Unfortunately, there may come a time in your life when you are unable to cover all of your debts. While the causes vary widely, they often stem from unexpected expenses that can deal a mighty blow to your budget. When this happens, the financial world refers to it as debt hardship. Simply put, debt hardships mean you have incurred expenses that you cannot afford.

Medical Expenses

    Medical expenses are one of the most common debt hardships that people suffer. This is because they are often unexpected. If they arise, they can throw a monkey wrench into the finances of some of the most fiscally well-run households. The most worrisome medical expenses that become debt hardships are those that are long-term. Short-term expenses, such as a leg break that will heal and not be a pressing financial or physical issue, do not constitute debt hardships. However, illnesses such as a cancer diagnosis may mean that long-term care will be in order. If this is your situation, health insurance can buffer the impact on your finances. So can supplemental insurance if you or a family member loses wages because they are ill. When it gets to this point, it can be considered a debt hardship.

Job Loss

    Another common cause of debt hardship stems from one of the family's breadwinners losing their job. This source of income had been depended upon, so if the person is laid off or terminated, a substantial amount of income will no longer be available to the family. As a result, the family will have to cut back on their expenses. Also, some of the bills that were paid with no problem may become hardships to the family.

Divorce

    When a couple divorces, it can be a very expensive process. Lawyer' fees can quickly chip away at a person's finances. If there is no prenuptial agreement, the costs can easily become hardships. Also, if there is child support or alimony to be paid, a person who had no financial problems can find their income easily drained from these costs, making them a hardship, too.

Too Much Debt

    It is important that consumers not accumulate more debt than they can afford. Key to this is to simply not borrow beyond your means. If you are sued in court by a creditor, you may not be able to claim it as a debt hardship if it is a debt that showed you run up a credit card on items you did not need. New federal legislation passed in 2009 make it more difficult to accumulate debt that you cannot afford. This not only includes credit cards, but also mortgages. Even though this legislation was meant to protect consumers, there are some buyers who still push the limits, and they end up with debt that they may not be able to cover. They can call some of this debt hardship. However, if they are sued in court for being unable to pay their bills because they loss their jobs or had unexpected medical expenses, the debt hardship reason may not work. Debt hardships do not include the purchase of expensive cars, boats and second or third homes that are not affordable by the purchaser.

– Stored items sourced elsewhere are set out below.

(* ===== verification/OdbFs.v ===== *)
(** * The folders of the OphidiaDB ([src/src/oph_ophidiadb_fs_library.c])

    The virtual file system of the server is a table of folders in a database: paths are resolved name by
    name, the folders of a session are those below its home.  The database is a parameter, the class
    [MySQL]: a query text has rows or fails.  The pointers to results are never null here, since every caller passes
    the address of a variable. *)

From Stdlib Require Ascii.
From stdpp Require Import base gmap strings numbers pretty list.
From S2P Require Import Prelude CString.
Import (notations) Stdlib.Strings.Ascii.

Module OdbFs.

#[local] Open Scope Z_scope.

Definition OPH_ODB_SUCCESS : Z := 0.
Definition OPH_ODB_NULL_PARAM : Z := 1.
Definition OPH_ODB_MYSQL_ERROR : Z := 2.
Definition OPH_ODB_STR_BUFF_OVERFLOW : Z := 3.
Definition OPH_ODB_MEMORY_ERROR : Z := 4.
Definition OPH_ODB_TOO_MANY_ROWS : Z := 5.
Definition OPH_ODB_ERROR : Z := 6.
Definition MYSQL_BUFLEN : nat := 2048.
Definition OPH_ODB_FS_ROOT : string := "/".

(** What [mysql_query] and [mysql_store_result] deliver: a failure, or the number of the columns and the rows,
    whose cells may be null.  [connected] is the answer of [mysql_ping], or of the new connection. *)
Record result : Type := Result { field_count : nat; rows : list (list cstr) }.
Class MySQL := { mysql_query : string → option result; connected : bool }.

(** ** The queries *)

Definition query_root : string := "SELECT idfolder FROM folder WHERE idparent IS NULL".
Definition query_child (parent : Z) (name : string) : string :=
  "SELECT idfolder FROM folder WHERE idparent=" +:+ print_int parent +:+ " AND foldername='" +:+ name +:+ "'".
Definition query_session (sessionid : string) : string := "SELECT idfolder FROM session WHERE sessionid = '" +:+ sessionid +:+ "';".
Definition query_parent (folder : Z) : string := "SELECT idparent FROM folder WHERE idfolder = " +:+ print_int folder +:+ ";".
Definition query_subfolders (folder : Z) : string := "SELECT idfolder FROM folder WHERE idparent = " +:+ print_int folder +:+ ";".
Definition query_parent_name (folder : Z) : string := "SELECT idparent, foldername FROM folder WHERE idfolder = " +:+ print_int folder +:+ ";".
Definition query_container (container : Z) : string := "SELECT idfolder FROM container WHERE idcontainer = " +:+ print_int container +:+ ";".
Definition query_visible (folder : Z) (name : string) : string :=
  "SELECT idcontainer FROM container WHERE idfolder=" +:+ print_int folder +:+ " AND containername='" +:+ name +:+ "'".
Definition query_unique (folder : Z) (name : string) : string :=
  "SELECT folder.foldername FROM folder WHERE folder.idparent=" +:+ print_int folder +:+ " AND folder.foldername='" +:+ name
  +:+ "' UNION SELECT container.containername FROM container WHERE container.idfolder=" +:+ print_int folder +:+ " AND container.containername='" +:+ name +:+ "'".
Definition query_empty (folder : Z) : string :=
  "SELECT folder.foldername FROM folder WHERE folder.idparent=" +:+ print_int folder
  +:+ " UNION SELECT container.containername FROM container WHERE container.idfolder=" +:+ print_int folder.
Definition query_move (folder : Z) (name : string) (container : Z) : string :=
  "UPDATE container SET container.idfolder=" +:+ print_int folder +:+ ", container.containername='" +:+ name +:+ "' WHERE container.idcontainer="
  +:+ print_int container +:+ ";".

(** The number in the first cell of a row. *)
Definition first_int (row : list cstr) : C Z := c ← deref (row !! 0%nat); s ← deref c; mret (wrap_i32 (strtol s)).

Section db.
Context `{MySQL}.

(** The part the functions that read one row share: the query must fit its buffer, and give one row of [cols] columns. *)
Definition one_row (cols : nat) (query : string) : Z + list cstr :=
  if (MYSQL_BUFLEN <=? String.length query)%nat then inl OPH_ODB_STR_BUFF_OVERFLOW else
  match mysql_query query with
  | None => inl OPH_ODB_MYSQL_ERROR
  | Some res =>
      match rows res with
      | [row] => if negb (field_count res =? cols)%nat then inl OPH_ODB_TOO_MANY_ROWS else inr row
      | _ => inl OPH_ODB_TOO_MANY_ROWS
      end
  end.

(** ** Paths *)

(** One buffer for each token, until an allocation fails. *)
Fixpoint allocate_tokens (n : nat) : C bool :=
  match n with
  | O => mret true
  | S n => b ← malloc; if b : bool then allocate_tokens n else mret false
  end.

(** A token of the path and the tokens before it: without an output path the dots are refused. *)
Definition path_token (output : bool) (l : list string) (t : string) : option (list string) :=
  if bool_decide (t = ".") then if output then Some l else None
  else if bool_decide (t = "..") then
    if output then match l with [] => None | _ => Some (removelast l) end else None
  else Some (l ++ [t]).

Fixpoint path_tokens (output : bool) (l : list string) (ts : list string) : option (list string) :=
  match ts with
  | [] => Some l
  | t :: ts => match path_token output l t with Some l => path_tokens output l ts | None => None end
  end.

(** The text of the output path: each piece is written behind the others in a buffer of [MYSQL_BUFLEN] characters. *)
Definition output_text (l : list string) : C string :=
  let text := foldl (λ acc t, acc +:+ t +:+ "/") "/" l in
  assertC (String.length text <? MYSQL_BUFLEN)%nat;;
  mret text.

(** The identifier of a folder, one query for each name; the query is cut off at the size of its buffer. *)
Fixpoint find_folder (folder_id : Z) (l : list string) : C (Z * Z) :=
  match l with
  | [] => mret (OPH_ODB_SUCCESS, folder_id)
  | name :: l =>
      match mysql_query (truncate MYSQL_BUFLEN (query_child folder_id name)) with
      | None => mret (OPH_ODB_MYSQL_ERROR, folder_id)
      | Some res =>
          match rows res with
          | [row] => id ← first_int row; find_folder id l
          | _ => mret (OPH_ODB_ERROR, folder_id)
          end
      end
  end.

Definition find_root : C (Z * Z) :=
  match mysql_query query_root with
  | None => mret (OPH_ODB_MYSQL_ERROR, 0)
  | Some res =>
      match rows res with
      | [row] => id ← first_int row; mret (OPH_ODB_SUCCESS, id)
      | _ => mret (OPH_ODB_ERROR, 0)
      end
  end.

(** The return code, the identifier ([folder_id] is written only after the root was found) and the output path. *)
Definition oph_odb_fs_path_parsing (inpath cwd : cstr) (folder_id : Z) (output : bool) (oDB : bool) : C (Z * Z * cstr) :=
  match oDB, inpath, cwd with
  | true, Some inpath, Some cwd =>
      if negb connected then mret (OPH_ODB_MYSQL_ERROR, folder_id, None) else
      if negb (strncmp0 cwd "/" 1) then mret (OPH_ODB_ERROR, folder_id, None) else
      let buffer := truncate MYSQL_BUFLEN (if strncmp0 inpath "/" 1 then inpath else cwd +:+ "/" +:+ inpath) in
      if bool_decide (buffer = "//") then mret (OPH_ODB_ERROR, folder_id, None) else
      match strtok "/" buffer with
      | [] => mret (OPH_ODB_ERROR, folder_id, None)
      | ts =>
          b ← malloc;
          if negb b then mret (OPH_ODB_MEMORY_ERROR, folder_id, None) else
          b ← allocate_tokens (length ts);
          if negb b then mret (OPH_ODB_MEMORY_ERROR, folder_id, None) else
          match path_tokens output [] ts with
          | None => mret (OPH_ODB_ERROR, folder_id, None)
          | Some l =>
              b ← (if output then malloc else mret true);
              if negb b then mret (OPH_ODB_MEMORY_ERROR, folder_id, None) else
              out ← (if output then o ← output_text l; mret (Some o) else mret None);
              '(rc, root) ← find_root;
              if negb (rc =? OPH_ODB_SUCCESS) then mret (rc, folder_id, None) else
              '(rc, id) ← find_folder root l;
              mret (rc, id, if rc =? OPH_ODB_SUCCESS then out else None)
          end
      end
  | _, _, _ => mret (OPH_ODB_NULL_PARAM, folder_id, None)
  end.

(** The last component of a path and what is before it. *)
Definition oph_odb_fs_str_last_token (input : cstr) : C (Z * option (string * string)) :=
  match input with
  | None => mret (OPH_ODB_NULL_PARAM, None)
  | Some input =>
      b1 ← malloc;
      if negb b1 then mret (OPH_ODB_MEMORY_ERROR, None) else
      b2 ← malloc;
      if negb b2 then mret (OPH_ODB_MEMORY_ERROR, None) else
      let ts := strtok "/" (truncate MYSQL_BUFLEN input) in
      match last ts with
      | None => mret (OPH_ODB_ERROR, None)
      | Some t =>
          let first := foldl (λ acc t, acc +:+ t +:+ "/") (if strncmp0 input "/" 1 then "/" else "") (removelast ts) in
          assertC (String.length first <? MYSQL_BUFLEN)%nat;;
          mret (OPH_ODB_SUCCESS, Some (first, t))
      end
  end.

(** ** The folders of a session *)

Definition oph_odb_fs_get_session_home_id (sessionid : cstr) (oDB : bool) : C (Z + Z) :=
  match oDB, sessionid with
  | true, Some sessionid =>
      if negb connected then mret (inl OPH_ODB_MYSQL_ERROR) else
      match one_row 1 (query_session sessionid) with
      | inl rc => mret (inl rc)
      | inr row => id ← first_int row; mret (inr id)
      end
  | _, _ => mret (inl OPH_ODB_NULL_PARAM)
  end.

(** The loop [while (!root_flag)] from a folder to the root. *)
Fixpoint parents_loop (fuel : nat) (session_folder_id internal_folder_id : Z) : C (Z * bool) :=
  match fuel with
  | O => out_of_fuel
  | S fuel =>
      match one_row 1 (query_parent internal_folder_id) with
      | inl rc => mret (rc, false)
      | inr row =>
          c ← deref (row !! 0%nat);
          match c with
          | None => mret (OPH_ODB_SUCCESS, false)
          | Some s =>
              let tmp_folder_id := wrap_i32 (strtol s) in
              if tmp_folder_id =? session_folder_id then mret (OPH_ODB_SUCCESS, true)
              else parents_loop fuel session_folder_id tmp_folder_id
          end
      end
  end.

(** The return code and the status. *)
Definition oph_odb_fs_check_folder_session (fuel : nat) (folder_id : Z) (sessionid : cstr) (oDB : bool) : C (Z * bool) :=
  match oDB, sessionid with
  | true, Some sessionid =>
      if folder_id =? 0 then mret (OPH_ODB_NULL_PARAM, false) else
      if negb connected then mret (OPH_ODB_MYSQL_ERROR, false) else
      home ← oph_odb_fs_get_session_home_id (Some sessionid) oDB;
      match home with
      | inl _ => mret (OPH_ODB_MYSQL_ERROR, false)
      | inr session_folder_id =>
          if session_folder_id =? folder_id then mret (OPH_ODB_SUCCESS, true)
          else parents_loop fuel session_folder_id folder_id
      end
  | _, _ => mret (OPH_ODB_NULL_PARAM, false)
  end.

(** The names from a folder to the root, the last one first; a text that is too long is cut off. *)
Fixpoint build_loop (fuel : nat) (internal_folder_id : Z) (path : string) : C (Z + string) :=
  match fuel with
  | O => out_of_fuel
  | S fuel =>
      match one_row 2 (query_parent_name internal_folder_id) with
      | inl rc => mret (inl rc)
      | inr row =>
          c ← deref (row !! 0%nat);
          match c with
          | None => mret (inr path)
          | Some s =>
              n ← deref (row !! 1%nat); n ← deref n;
              build_loop fuel (wrap_i32 (strtol s)) (truncate MYSQL_BUFLEN (n +:+ "/" +:+ path))
          end
      end
  end.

A consumer who responds to a creditor who says that their purchase of a third home will have a difficult saying that purchase was a hardship considering they already own two homes.

Creditors

    Creditors recognize the host of factors that can contribute to a person having a debt hardship. This makes it crucially important for consumers to keep detailed records of their spending and income. Creditors will work many times work with debtors who are in contact with them and willing to explain the reason for the hardship. Even more important, creditors are more willing to work with people who pay towards their debt. As difficult as it is to cover your debts when they seem to be piling up against you, you must keep the lines of communication open so that they know you are not shucking your duties as a debtor.